Collected data
^^^^^^^^^^^^^^^^

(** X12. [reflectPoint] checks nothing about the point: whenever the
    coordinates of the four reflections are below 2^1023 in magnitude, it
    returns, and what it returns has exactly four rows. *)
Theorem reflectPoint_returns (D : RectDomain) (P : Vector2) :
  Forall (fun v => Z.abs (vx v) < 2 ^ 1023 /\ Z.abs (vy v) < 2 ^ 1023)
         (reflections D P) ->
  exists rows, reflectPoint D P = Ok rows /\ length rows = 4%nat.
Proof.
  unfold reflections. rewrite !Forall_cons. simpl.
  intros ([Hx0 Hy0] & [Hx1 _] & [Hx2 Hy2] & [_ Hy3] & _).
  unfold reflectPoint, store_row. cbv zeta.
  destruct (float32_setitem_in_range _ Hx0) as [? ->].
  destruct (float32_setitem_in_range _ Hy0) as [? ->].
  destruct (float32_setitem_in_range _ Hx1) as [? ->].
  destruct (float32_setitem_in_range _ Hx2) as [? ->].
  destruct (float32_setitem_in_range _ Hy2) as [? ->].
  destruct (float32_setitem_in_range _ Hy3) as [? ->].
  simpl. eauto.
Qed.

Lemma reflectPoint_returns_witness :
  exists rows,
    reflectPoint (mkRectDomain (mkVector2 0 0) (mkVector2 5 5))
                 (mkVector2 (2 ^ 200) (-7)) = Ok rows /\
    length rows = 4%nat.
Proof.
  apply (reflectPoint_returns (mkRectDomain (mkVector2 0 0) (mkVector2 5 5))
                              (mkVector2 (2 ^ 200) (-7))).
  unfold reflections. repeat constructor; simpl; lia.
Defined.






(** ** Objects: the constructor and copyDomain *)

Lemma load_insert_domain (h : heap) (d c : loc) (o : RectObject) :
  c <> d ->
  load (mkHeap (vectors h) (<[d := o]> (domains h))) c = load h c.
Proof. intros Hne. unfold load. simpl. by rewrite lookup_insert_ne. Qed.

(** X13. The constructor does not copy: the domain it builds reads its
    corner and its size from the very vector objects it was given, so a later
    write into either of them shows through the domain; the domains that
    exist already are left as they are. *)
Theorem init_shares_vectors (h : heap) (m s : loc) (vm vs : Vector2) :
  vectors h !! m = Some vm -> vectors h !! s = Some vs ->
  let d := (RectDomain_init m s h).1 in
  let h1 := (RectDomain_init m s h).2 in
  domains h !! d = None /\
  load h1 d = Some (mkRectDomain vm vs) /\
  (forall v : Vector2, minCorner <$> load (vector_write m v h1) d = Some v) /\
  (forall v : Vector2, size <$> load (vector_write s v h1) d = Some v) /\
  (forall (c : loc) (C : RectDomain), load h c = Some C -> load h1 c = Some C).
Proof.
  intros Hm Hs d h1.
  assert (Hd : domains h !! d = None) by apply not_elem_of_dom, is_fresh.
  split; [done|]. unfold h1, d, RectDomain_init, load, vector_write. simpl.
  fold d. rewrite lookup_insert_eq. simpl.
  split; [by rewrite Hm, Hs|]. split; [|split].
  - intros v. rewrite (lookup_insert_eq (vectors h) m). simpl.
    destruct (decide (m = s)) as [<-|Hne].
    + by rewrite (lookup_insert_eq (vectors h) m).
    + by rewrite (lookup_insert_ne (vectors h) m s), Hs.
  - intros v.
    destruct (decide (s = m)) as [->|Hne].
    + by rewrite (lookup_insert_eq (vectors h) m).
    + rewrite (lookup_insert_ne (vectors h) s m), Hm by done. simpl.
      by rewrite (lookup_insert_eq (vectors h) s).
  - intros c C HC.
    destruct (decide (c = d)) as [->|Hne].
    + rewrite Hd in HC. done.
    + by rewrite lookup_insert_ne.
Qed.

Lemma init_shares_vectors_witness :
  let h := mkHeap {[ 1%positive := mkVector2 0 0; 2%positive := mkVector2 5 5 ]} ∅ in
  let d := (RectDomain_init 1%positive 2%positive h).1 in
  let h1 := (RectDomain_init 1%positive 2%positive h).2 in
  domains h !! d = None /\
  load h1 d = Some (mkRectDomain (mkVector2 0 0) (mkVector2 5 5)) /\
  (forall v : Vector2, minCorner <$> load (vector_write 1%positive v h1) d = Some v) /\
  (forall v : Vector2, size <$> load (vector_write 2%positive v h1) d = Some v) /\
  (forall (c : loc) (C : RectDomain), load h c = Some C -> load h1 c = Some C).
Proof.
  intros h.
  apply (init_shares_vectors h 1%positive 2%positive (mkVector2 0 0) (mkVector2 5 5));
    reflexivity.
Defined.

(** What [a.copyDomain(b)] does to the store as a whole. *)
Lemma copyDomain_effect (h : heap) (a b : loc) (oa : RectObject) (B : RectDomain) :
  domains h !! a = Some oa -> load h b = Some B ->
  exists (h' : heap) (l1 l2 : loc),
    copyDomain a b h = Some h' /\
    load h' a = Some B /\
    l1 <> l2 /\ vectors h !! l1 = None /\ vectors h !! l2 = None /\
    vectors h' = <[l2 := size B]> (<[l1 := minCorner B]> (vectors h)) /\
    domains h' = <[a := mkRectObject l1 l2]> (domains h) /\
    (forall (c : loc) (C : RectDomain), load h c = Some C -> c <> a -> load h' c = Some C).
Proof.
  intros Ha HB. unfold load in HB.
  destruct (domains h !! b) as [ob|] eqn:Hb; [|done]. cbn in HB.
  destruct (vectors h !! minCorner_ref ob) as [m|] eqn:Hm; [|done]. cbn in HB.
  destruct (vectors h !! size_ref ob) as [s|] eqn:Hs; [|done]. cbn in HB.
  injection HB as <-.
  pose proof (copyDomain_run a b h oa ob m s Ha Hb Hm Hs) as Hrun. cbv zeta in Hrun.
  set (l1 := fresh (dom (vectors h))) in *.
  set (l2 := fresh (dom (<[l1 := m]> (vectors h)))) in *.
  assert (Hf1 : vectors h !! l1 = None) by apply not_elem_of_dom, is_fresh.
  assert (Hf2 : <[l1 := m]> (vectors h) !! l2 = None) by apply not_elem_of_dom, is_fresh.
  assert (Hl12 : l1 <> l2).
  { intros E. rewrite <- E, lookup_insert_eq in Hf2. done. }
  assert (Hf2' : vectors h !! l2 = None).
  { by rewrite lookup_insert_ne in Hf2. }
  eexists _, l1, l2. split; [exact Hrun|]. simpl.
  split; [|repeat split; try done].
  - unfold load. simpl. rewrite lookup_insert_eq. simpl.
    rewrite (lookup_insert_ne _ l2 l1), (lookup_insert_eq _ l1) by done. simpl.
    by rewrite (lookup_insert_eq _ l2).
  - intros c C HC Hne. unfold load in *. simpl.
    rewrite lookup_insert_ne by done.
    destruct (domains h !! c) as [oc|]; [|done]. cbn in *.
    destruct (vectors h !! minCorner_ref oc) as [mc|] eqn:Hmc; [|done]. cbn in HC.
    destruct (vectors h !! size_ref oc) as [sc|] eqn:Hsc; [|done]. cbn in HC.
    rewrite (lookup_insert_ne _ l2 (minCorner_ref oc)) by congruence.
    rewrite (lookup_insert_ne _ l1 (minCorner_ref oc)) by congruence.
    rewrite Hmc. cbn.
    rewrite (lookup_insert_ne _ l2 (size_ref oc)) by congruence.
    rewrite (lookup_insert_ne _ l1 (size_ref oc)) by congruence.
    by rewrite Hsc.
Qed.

^^^^^^^^^^^^^^^^

For this exercise, output exactly the lines above from the line with "load h1 d = Some (mkRectDomain vm vs) /\" to the line with "intros Hm Hs d h1.", counting both, and leave out the rest.

Task answer:
  load h1 d = Some (mkRectDomain vm vs) /\
  (forall v : Vector2, minCorner <$> load (vector_write m v h1) d = Some v) /\
  (forall v : Vector2, size <$> load (vector_write s v h1) d = Some v) /\
  (forall (c : loc) (C : RectDomain), load h c = Some C -> load h1 c = Some C).
Proof.
  intros Hm Hs d h1.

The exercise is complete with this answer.